Frost cookies on the rack - let the excess drip.

Software developers often use the phrase “eating our own dogfood” to indicate that they actually use the products they’re building, suggesting that they believe strongly in the product or have a personal need for it. I use this phrase often because 1) I’m a developer and I use my own products, and 2) I think it’s hilarious and I like to find all sorts of non-software related ways to use it. I like the recipes I’ve shared so far, but this is the dogfood I make that I have and will return to frequently.

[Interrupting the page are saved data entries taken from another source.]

(** * cync: the SCP/git replication handler ([cync/handler.py])

    A shallow embedding of [ScpGitEventHandler] and of the pieces of the
    Python standard library it leans on ([str] methods, [pathlib]'s
    [PurePosixPath]), followed by the properties of the replication engine.

    Layout:
    - [PyStr], [PyStrip]: the [str] methods used by the handler;
    - [pathlib]: [PurePosixPath] parsing, joining, [parent] and [str];
    - [Cync]: the handler itself, as state-passing code in a small
      state/exception/trace monad;
    - [Main]: the constructor and [cync] of [cync/__main__.py], up to the
      start of the observer;
    - [Spec], [Laws]: the vocabulary of the statements;
    - [Hoare], [Effects], [Presence], [Monotone], [Upload], [Dispatch]:
      what each method does;
    - the properties of the specification, by component;
    - [Pool], [Config], [Handlers], [Paths] and the further properties of
      the code: invariants, notifications, reconciliation, start-up.

    What the model takes from outside the repository:
    - paramiko and scp: a session is named by its host; [connect],
      [exec_command] and [put] are recorded in the trace and do not fail
      (so [transport is not None] holds in [_get_scp_client]);
    - git: the repository is a record giving the active branch, the
      untracked files and whether the forced push succeeds;
    - watchdog: an event is its source path, destination path and directory
      flag; the handlers are called one at a time;
    - logging is left out. *)

From Stdlib Require Import Ascii String List Bool Arith Lia.
From stdpp Require Import gmap strings list.

Import ListNotations.

(** ** Python [str] methods *)

Module PyStr.

(** The double quote character, which the remote shell commands embed. *)
Definition dquote : string := String (ascii_of_nat 34) EmptyString.

(** [s.startswith(p)] *)
Fixpoint startswith (p s : string) : bool :=
  match p, s with
  | EmptyString, _ => true
  | String a p', String b s' => if Ascii.eqb a b then startswith p' s' else false
  | String _ _, EmptyString => false
  end.

(** [s.endswith(suf)]: some tail of [s] is [suf]. *)
Fixpoint endswith (suf s : string) : bool :=
  if String.eqb suf s then true
  else match s with
       | EmptyString => false
       | String _ s' => endswith suf s'
       end.

(** [s.endswith(sufs)] for a tuple of suffixes. *)
Definition endswith_any (sufs : list string) (s : string) : bool :=
  existsb (fun suf => endswith suf s) sufs.

(** [sub in s] *)
Fixpoint contains (sub s : string) : bool :=
  match s with
  | EmptyString => startswith sub EmptyString
  | String _ s' => startswith sub s || contains sub s'
  end.

(** [s[n:]] *)
Fixpoint drop (n : nat) (s : string) : string :=
  match n, s with
  | O, _ => s
  | S _, EmptyString => EmptyString
  | S k, String _ s' => drop k s'
  end.

(** The first occurrence of a non-empty [sep] in [s]: the text before it
    and the text after it. *)
Fixpoint partition (sep s : string) : option (string * string) :=
  match s with
  | EmptyString => None
  | String c s' =>
      if startswith sep s then Some (EmptyString, drop (String.length sep) s)
      else match partition sep s' with
           | Some (a, b) => Some (String c a, b)
           | None => None
           end
  end.

(** [s.split(sep, 1)] for a non-empty [sep]: one or two pieces. *)
Definition split1 (sep s : string) : list string :=
  match partition sep s with
  | Some (a, b) => [a; b]
  | None => [s]
  end.

(** [s.split(sep)] for a one-character [sep]. *)
Fixpoint split (sep : ascii) (s : string) : list string :=
  match s with
  | EmptyString => [EmptyString]
  | String c s' =>
      if Ascii.eqb c sep then EmptyString :: split sep s'
      else match split sep s' with
           | x :: xs => String c x :: xs
           | [] => [String c EmptyString]
           end
  end.

(** [sep.join(l)] *)
Fixpoint join (sep : string) (l : list string) : string :=
  match l with
  | [] => EmptyString
  | [x] => x
  | x :: xs => x +:+ sep +:+ join sep xs
  end.

(** The scan of [s.replace(old, new)] for a non-empty [old]: occurrences
    are found left to right and do not overlap; [skip] counts the
    characters of the current occurrence still to be passed over. *)
Fixpoint replace_from (old new : string) (skip : nat) (s : string) : string :=
  match s with
  | EmptyString => EmptyString
  | String c s' =>
      match skip with
      | S k => replace_from old new k s'
      | O =>
          if startswith old s
          then new +:+ replace_from old new (String.length old - 1) s'
          else String c (replace_from old new 0 s')
      end
  end.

I love this recipe. The original recipe that inspired it was pretty good, but I’ve made it a few times now and I think it’s been perfected. It walks a fine line between soft and crunchy, and when flatted the thick cider frosting stays just where it should. It’s a sugar cookie, but it’s so much better.

I’ll be giving these out as gifts for a while, because it’s easy to justify making a batch for myself as long as I’m making some for someone else. Also, this recipe is really easy to produce in mass quantities. I believe I’ve finally found the limits of what my KitchenAid mixer can handle – I can quadruple this recipe, but no more.

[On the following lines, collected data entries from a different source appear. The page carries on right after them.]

(** No cell was added, removed or reshaped. *)
Definition same_shape (h h' : store) : Prop :=
  ∀ l, shape <$> h' !! l = shape <$> h !! l.

(** The sources a call of [strictDeepMerge] can be given next to [target]:
    the objects among them are in the store, at the level of [target]. *)
Definition sources_at (level : loc → nat) (h : store) (target : loc)
    (sources : list sval) : Prop :=
  Forall (λ s, ∀ l, s = SRef l → is_Some (h !! l) ∧ level l = level target) sources.

(** An array seen as the document of its index keys. *)
Definition array_as_document (elems : list value) : value :=
  VObject (zip (index_keys (length elems)) elems).
(** The store of the closed instances of the strict merge: the target
    [{a: 1, n: {x: 1}}] at 1 and the source
    [{a: 2, n: {x: 5, y: 6}, c: 3}] at 3. *)
Definition strict_store : store :=
  <[0 := CObject [("x", SNumber (number_of_Z 1))]]>
  (<[1 := CObject [("a", SNumber (number_of_Z 1)); ("n", SRef 0)]]>
  (<[2 := CObject [("x", SNumber (number_of_Z 5)); ("y", SNumber (number_of_Z 6))]]>
  (<[3 := CObject [("a", SNumber (number_of_Z 2)); ("n", SRef 2);
                   ("c", SNumber (number_of_Z 3))]]> ∅))).

Definition strict_level (l : loc) : nat :=
  match l with 0 | 2 => 1 | _ => 0 end.

(** The store of the instance against C5: the target [{a: 1}] at 0 and the
    source [{a: {b: 2}}] at 2. *)
Definition adoption_store : store :=
  <[0 := CObject [("a", SNumber (number_of_Z 1))]]>
  (<[1 := CObject [("b", SNumber (number_of_Z 2))]]>
  (<[2 := CObject [("a", SRef 1)]]> ∅)).

(** An object that is its own property [c]. *)
Definition cyclic_store : store := <[0 := CObject [("c", SRef 0)]]> ∅.
(** What laying out [v] at level [d] keeps and gives: the store stays graded
    and closed, what was there is there at its level, and the reference
    returned, if any, is a cell at level [d]. *)
Definition laid_out (level : loc → nat) (top : nat) (d : nat)
    (h : store) (s : sval) (h' : store) : Prop :=
  ∃ level',
    graded level' top h' ∧ closed h' ∧ h ⊆ h' ∧
    (∀ l, is_Some (h !! l) → level' l = level l) ∧
    (∀ l, s = SRef l → is_Some (h' !! l) ∧ level' l = d).
(** From [h] to [h'] no cell at the level of [target] or above it was
    written, [target] apart. *)
Definition kept_above (level : loc → nat) (target : loc) (h h' : store) : Prop :=
  ∀ l, l ≠ target → level l ≤ level target → h' !! l = h !! l.

(** What a strict merge of one source leaves at the key [k] of the target:
    where the key is one of the target, the source has it, and the two
    values are not both documents, the value of the source; the value of
    the target otherwise. *)
Definition strict_value (h : store) (tc sc : cell) (k : string) : sval :=
  if bool_decide (k ∈ cell_keys tc) && cell_has_own sc k
     && negb (s_is_document h (cell_get tc k) && s_is_document h (cell_get sc k))
  then cell_get sc k
  else cell_get tc k.

(** A value that is a primitive or a reference to an array of the store,
    [result] apart: not a document, in [h] and in whatever [h] becomes when
    cells are added. *)
Definition held_as_is (h : store) (result : loc) (v : sval) : Prop :=
  ∀ l, v = SRef l → l ≠ result ∧ ∃ elems, h !! l = Some (CArray elems).

(** The value found in nested documents along a list of keys. *)
Fixpoint lookup_path (v : value) (path : list string) : option value :=
  match path with
  | [] => Some v
  | k :: path' =>
      match v with
      | VObject ps => w ← lookup_prop k ps; lookup_path w path'
      | _ => None
      end
  end.

(** The arguments [deepMerge] and [strictDeepMerge] do not skip:
    [!(!obj || typeof obj !== 'object')]. *)
Definition mergeable (obj : value) : bool :=
  truthy obj && String.eqb (typeof obj) "object".

(** The merge of the values some arguments hold at a key: nothing when no
    argument has the key. *)
Definition plain_merge_nested (nested : list value) : option value :=
  match nested with
  | [] => None
  | _ :: _ => plain_deepMerge nested
  end.

(** A store with three documents, two of which hold an array under
    ["tags"], and the trees these documents stand for. *)
Definition tags_store : store :=
  <[0 := CArray [SNumber (number_of_Z 1)]]>
  (<[1 := CObject [("tags", SRef 0)]]>
  (<[2 := CArray [SNumber (number_of_Z 2); SNumber (number_of_Z 3)]]>
  (<[3 := CObject [("tags", SRef 2)]]>
  (<[4 := CObject [("title", SString "x")]]> ∅)))).

Definition tags_values : list value :=
  [VObject [("tags", VArray [VNumber (number_of_Z 1)])];
   VObject [("tags", VArray [VNumber (number_of_Z 2); VNumber (number_of_Z 3)])];
   VObject [("title", VString "x")]].

(** ** Plain data

    A value is plain when no object in it has a property named
    ["hasOwnProperty"] or ["__proto__"]: there every call of
    [hasOwnProperty] is one of the method of [Object.prototype], and every
    assignment of the mergers makes or changes a property.  A store is
    plain when no object in it has a property named like a member of
    [Object.prototype]: there, in addition, [result[key]] is a property
    of [result] or [undefined]. *)
Definition plain (v : value) : bool := free_of ["hasOwnProperty"; "__proto__"] v.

The secret ingredient is Alpine Spice Apple Cider mix, which apparently is a thing that’s existed forever and I just never knew about. You’ll find it at the grocery store in the same vicinity as hot chocolate. I’ve never used the mix in a drink, but that would be stupid when you could use it for more cookies.


Apple Cider Cookies
 
Ingredients
Cookies
  • ½ cup butter, softened
  • ½ cup sugar
  • ¼ tsp salt
  • 5 packets Alpine Spiced Apple Cider Mix
  • 1 egg
  • 1 tsp vanilla extract
  • 1 ½ cups flour
  • ½ tsp baking soda
  • ¼ tsp baking powder
  • 1 tsp cinnamon
Frosting:
  • 3 cup powdered sugar
  • 1 packet Alpine Spiced Apple Cider Mix
  • 1 tsp cinnamon
  • 3 tbs apple cider
Instructions
  1. Preheat oven to 375 degrees.
  2. Cream butter, sugar, salt, and cider packets. Mix in the egg and vanilla. Keep the mixer going and work in flour, baking soda, baking powder, and cinnamon. Chill dough in the fridge for about half an hour (long enough for it to firm up).
  3. Line a baking sheet (or two) with parchment paper. Take a small scoop of dough, roll it into a ball, roll it in flour, and place on paper. Flatten the ball using the floured bottom of a glass (flatness will help prevent the frosting from dripping off).
  4. Bake cookies for approx 10 minutes or just until the edges begin to brown. Remove from oven allow cookies time to sit and harden on the cookie sheet (approx 2 minutes) before removing to a wire rack.
  5. To make the frosting, mix all of the frosting ingredients together. Spread over top of cookies once they have completely cooled. Allow to sit on a counter (overnight, if possible) to allow frosting to harden.
Notes
The frosting should be thick, but if you prefer a light glaze, you can reduce the powdered sugar by half - or, thicken it by adding more. You can also strengthen the cider taste by reducing the cider in a pain. Bring it to a boil and let the water evaporate, leaving you with cider syrup.